Top of INPUT DATA
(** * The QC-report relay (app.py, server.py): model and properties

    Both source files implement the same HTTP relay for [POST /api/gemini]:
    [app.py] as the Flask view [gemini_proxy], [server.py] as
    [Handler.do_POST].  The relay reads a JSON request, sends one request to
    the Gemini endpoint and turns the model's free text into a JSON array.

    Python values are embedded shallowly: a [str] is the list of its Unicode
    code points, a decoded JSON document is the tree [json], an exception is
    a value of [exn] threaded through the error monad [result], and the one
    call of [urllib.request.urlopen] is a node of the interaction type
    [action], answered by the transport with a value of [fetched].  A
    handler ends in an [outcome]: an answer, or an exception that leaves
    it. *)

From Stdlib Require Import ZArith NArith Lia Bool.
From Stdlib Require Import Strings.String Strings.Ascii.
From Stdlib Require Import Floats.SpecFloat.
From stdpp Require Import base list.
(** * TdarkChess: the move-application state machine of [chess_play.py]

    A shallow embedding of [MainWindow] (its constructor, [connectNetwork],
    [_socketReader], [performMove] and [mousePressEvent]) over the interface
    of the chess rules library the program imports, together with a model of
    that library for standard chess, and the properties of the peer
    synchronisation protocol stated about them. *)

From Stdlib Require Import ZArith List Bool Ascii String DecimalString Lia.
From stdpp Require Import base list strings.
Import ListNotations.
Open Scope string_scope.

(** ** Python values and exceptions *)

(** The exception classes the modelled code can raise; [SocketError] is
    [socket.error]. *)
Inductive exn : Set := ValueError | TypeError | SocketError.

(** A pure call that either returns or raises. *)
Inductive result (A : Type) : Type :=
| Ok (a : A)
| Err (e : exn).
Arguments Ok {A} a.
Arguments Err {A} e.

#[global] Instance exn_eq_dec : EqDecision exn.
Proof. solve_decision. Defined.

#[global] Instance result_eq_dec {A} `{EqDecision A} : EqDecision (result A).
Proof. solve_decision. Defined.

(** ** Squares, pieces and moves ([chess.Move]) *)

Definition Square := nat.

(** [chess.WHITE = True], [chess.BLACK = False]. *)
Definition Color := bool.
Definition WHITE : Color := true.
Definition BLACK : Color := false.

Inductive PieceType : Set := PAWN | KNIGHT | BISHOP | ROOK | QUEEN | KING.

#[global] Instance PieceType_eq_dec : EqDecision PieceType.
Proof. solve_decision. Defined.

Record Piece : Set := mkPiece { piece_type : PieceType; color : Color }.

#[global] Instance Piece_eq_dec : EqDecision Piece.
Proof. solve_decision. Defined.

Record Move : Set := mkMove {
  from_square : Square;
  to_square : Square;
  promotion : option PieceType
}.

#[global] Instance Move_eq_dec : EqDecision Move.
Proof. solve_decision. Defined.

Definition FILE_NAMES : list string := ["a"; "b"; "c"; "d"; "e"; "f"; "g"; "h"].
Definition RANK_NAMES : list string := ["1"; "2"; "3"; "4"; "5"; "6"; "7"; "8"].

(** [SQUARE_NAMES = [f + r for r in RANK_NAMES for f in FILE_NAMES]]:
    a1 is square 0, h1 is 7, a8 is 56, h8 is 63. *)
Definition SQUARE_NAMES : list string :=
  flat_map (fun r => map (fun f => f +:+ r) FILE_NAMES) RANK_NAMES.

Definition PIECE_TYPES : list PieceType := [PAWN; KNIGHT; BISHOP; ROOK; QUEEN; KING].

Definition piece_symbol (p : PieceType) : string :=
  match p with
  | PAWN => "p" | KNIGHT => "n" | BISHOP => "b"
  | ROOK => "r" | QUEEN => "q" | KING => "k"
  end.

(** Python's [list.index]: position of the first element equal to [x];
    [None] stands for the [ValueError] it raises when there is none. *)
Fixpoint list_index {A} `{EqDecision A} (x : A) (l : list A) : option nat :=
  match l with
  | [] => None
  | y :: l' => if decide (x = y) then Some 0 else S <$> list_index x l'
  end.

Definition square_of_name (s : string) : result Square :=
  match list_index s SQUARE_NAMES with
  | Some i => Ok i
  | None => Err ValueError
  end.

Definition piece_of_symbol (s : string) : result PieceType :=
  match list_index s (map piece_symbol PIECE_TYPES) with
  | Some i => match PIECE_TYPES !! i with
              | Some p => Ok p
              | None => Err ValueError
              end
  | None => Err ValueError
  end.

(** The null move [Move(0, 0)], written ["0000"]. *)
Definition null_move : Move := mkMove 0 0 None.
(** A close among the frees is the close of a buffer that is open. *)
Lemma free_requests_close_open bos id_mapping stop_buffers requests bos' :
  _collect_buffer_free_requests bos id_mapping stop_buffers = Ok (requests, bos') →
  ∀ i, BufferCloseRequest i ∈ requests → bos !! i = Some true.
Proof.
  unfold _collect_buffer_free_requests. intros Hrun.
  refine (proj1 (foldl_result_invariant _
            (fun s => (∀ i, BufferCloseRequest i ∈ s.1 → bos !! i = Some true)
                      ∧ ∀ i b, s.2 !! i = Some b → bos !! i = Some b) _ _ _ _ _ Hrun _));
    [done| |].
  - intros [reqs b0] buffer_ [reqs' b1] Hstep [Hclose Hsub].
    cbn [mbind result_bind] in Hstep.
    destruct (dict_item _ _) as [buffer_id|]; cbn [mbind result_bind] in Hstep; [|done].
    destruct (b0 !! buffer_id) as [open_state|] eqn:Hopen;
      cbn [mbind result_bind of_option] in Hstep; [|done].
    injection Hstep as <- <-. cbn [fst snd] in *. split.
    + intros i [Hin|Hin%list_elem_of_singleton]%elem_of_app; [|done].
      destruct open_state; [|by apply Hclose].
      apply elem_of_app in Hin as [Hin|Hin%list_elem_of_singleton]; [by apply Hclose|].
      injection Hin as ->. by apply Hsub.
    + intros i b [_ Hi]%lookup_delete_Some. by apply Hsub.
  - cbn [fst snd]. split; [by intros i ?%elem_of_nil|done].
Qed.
Bottom of INPUT DATA
Top of INPUT DATA
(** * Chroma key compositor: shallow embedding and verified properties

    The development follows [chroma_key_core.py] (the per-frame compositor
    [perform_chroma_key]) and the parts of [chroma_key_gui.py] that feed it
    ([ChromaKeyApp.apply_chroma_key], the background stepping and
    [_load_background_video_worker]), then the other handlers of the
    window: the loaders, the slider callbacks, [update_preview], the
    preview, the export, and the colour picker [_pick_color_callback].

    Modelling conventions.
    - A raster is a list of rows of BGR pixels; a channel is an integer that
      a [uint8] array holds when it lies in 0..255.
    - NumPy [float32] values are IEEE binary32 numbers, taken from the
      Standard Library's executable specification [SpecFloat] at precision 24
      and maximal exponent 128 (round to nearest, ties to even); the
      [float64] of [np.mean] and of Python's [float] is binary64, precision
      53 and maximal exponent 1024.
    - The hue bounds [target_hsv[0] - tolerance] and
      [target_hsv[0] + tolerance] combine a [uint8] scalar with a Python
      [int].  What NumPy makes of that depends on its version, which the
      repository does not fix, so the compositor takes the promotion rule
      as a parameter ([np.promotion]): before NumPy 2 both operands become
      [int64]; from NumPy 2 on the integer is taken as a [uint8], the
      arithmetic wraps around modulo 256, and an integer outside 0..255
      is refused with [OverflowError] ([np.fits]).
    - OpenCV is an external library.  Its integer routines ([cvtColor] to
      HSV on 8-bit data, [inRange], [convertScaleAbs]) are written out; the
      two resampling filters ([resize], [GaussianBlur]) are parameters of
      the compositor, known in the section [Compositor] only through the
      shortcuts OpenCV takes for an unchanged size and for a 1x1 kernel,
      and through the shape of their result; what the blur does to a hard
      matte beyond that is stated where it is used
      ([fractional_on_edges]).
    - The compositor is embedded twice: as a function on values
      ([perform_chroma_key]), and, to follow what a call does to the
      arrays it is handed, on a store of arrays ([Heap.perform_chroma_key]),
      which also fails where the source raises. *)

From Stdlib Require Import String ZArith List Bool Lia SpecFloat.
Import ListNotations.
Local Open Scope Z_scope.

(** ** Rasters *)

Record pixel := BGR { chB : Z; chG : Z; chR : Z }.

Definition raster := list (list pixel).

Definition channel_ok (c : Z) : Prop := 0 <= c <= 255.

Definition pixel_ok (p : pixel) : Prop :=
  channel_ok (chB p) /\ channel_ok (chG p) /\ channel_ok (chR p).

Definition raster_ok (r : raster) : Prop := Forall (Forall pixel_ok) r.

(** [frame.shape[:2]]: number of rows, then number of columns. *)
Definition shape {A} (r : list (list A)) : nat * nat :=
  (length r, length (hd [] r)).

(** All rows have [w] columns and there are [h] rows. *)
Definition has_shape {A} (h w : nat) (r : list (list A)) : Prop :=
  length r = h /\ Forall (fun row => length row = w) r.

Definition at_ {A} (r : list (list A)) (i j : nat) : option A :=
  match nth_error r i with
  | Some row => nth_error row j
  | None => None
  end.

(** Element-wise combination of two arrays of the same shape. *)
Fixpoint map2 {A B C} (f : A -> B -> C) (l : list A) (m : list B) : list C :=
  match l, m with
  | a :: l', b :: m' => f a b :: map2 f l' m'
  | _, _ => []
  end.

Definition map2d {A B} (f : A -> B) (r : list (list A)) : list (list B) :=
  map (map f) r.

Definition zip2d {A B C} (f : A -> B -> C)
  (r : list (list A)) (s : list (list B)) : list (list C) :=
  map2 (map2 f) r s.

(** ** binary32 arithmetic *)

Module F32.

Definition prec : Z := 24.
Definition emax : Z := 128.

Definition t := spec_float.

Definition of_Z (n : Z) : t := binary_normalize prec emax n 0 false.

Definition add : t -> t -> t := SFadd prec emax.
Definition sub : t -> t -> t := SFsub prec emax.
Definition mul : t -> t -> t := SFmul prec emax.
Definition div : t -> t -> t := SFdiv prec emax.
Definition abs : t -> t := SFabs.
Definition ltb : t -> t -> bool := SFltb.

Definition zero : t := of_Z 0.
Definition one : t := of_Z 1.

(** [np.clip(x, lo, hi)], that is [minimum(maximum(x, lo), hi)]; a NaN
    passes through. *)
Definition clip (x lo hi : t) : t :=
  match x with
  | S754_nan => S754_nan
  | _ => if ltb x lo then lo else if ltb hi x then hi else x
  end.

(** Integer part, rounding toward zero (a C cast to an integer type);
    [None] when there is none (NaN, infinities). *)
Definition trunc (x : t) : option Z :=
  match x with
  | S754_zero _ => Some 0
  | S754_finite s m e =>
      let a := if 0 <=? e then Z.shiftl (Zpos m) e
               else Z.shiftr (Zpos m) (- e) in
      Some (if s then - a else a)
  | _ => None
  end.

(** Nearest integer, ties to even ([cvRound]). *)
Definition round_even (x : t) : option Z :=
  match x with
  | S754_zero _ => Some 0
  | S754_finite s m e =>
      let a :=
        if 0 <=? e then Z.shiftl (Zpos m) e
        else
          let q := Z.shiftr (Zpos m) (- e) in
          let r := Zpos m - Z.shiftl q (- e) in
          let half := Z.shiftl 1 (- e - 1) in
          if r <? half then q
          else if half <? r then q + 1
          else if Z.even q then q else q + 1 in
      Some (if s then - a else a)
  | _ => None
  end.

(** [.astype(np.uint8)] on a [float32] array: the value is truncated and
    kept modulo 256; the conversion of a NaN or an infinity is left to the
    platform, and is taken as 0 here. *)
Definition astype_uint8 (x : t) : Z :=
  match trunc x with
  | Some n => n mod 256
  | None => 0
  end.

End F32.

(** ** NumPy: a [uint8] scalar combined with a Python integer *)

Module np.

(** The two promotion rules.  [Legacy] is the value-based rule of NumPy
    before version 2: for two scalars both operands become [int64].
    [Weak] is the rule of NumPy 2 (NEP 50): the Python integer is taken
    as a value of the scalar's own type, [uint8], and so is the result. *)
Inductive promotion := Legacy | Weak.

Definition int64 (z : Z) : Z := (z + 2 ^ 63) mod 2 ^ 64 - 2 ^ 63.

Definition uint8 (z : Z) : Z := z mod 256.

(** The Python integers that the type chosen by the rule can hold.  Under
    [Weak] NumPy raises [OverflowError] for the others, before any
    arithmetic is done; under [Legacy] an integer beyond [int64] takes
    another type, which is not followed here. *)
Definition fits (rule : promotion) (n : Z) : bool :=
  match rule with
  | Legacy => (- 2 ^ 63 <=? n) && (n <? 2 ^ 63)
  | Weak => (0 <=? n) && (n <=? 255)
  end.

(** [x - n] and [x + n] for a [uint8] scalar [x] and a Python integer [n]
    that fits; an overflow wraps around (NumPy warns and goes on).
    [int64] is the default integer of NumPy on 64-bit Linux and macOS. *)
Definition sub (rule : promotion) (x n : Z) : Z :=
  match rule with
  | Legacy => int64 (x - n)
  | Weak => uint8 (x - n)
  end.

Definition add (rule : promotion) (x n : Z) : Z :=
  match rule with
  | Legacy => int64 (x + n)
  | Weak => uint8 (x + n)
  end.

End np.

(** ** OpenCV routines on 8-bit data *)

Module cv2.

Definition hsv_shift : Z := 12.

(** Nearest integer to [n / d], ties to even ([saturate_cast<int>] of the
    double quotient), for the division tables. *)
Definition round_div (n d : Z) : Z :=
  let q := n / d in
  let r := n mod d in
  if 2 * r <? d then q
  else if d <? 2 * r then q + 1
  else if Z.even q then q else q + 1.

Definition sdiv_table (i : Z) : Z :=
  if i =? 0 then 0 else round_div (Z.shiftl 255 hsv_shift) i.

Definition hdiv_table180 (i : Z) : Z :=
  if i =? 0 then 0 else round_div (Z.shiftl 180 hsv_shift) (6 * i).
Bottom of INPUT DATA
Top of INPUT DATA
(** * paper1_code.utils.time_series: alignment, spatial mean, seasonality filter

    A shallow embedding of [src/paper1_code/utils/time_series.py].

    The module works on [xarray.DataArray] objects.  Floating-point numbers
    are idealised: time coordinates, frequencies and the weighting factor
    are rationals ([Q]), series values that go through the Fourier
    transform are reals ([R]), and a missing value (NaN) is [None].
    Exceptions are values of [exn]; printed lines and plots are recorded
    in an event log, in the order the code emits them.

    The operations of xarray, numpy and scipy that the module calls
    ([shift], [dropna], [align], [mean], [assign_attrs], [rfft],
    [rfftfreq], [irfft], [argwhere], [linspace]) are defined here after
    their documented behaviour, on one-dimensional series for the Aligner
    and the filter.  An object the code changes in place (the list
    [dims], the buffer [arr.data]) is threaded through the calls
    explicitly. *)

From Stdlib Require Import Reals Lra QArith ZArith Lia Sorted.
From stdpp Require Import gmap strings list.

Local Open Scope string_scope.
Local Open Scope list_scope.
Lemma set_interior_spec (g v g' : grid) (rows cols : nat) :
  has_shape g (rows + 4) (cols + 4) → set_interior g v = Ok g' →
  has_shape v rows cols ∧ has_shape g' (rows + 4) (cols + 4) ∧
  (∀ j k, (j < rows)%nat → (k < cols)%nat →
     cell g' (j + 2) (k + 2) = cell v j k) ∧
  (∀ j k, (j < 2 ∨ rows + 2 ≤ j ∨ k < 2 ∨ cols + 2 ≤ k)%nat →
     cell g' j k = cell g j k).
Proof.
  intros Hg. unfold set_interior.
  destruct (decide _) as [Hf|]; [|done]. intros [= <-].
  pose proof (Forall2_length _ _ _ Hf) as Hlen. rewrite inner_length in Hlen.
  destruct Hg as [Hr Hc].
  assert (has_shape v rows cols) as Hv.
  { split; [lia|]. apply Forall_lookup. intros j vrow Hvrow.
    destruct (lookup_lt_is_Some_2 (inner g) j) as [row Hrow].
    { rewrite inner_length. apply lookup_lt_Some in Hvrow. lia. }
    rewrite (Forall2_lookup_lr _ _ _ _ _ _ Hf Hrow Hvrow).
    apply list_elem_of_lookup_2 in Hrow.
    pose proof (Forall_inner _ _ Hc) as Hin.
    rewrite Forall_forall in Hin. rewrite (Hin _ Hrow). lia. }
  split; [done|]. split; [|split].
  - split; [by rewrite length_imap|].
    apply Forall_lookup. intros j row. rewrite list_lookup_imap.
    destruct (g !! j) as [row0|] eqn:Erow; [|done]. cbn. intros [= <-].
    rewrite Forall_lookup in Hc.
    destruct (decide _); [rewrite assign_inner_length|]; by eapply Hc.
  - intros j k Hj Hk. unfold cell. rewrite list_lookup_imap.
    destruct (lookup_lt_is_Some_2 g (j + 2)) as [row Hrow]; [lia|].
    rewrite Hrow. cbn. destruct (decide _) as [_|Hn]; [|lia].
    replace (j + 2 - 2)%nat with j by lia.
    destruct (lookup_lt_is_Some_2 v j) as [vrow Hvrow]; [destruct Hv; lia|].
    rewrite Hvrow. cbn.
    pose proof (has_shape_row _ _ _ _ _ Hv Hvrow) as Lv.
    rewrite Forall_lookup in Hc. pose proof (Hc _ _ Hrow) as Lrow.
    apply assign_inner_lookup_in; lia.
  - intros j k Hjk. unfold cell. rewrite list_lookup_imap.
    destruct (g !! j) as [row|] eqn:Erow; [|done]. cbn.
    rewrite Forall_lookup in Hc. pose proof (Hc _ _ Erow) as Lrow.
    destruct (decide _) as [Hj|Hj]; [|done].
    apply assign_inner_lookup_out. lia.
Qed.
Bottom of INPUT DATA
PROBLEM TO WORK ON: Look through the entries above and quote exactly the lines from the line with "#[global] Instance exn_eq_dec" to the line with "Definition Square := nat.", counting both of those lines.

ANSWER TO THIS TASK:
#[global] Instance exn_eq_dec : EqDecision exn.
Proof. solve_decision. Defined.

#[global] Instance result_eq_dec {A} `{EqDecision A} : EqDecision (result A).
Proof. solve_decision. Defined.

(** ** Squares, pieces and moves ([chess.Move]) *)

Definition Square := nat.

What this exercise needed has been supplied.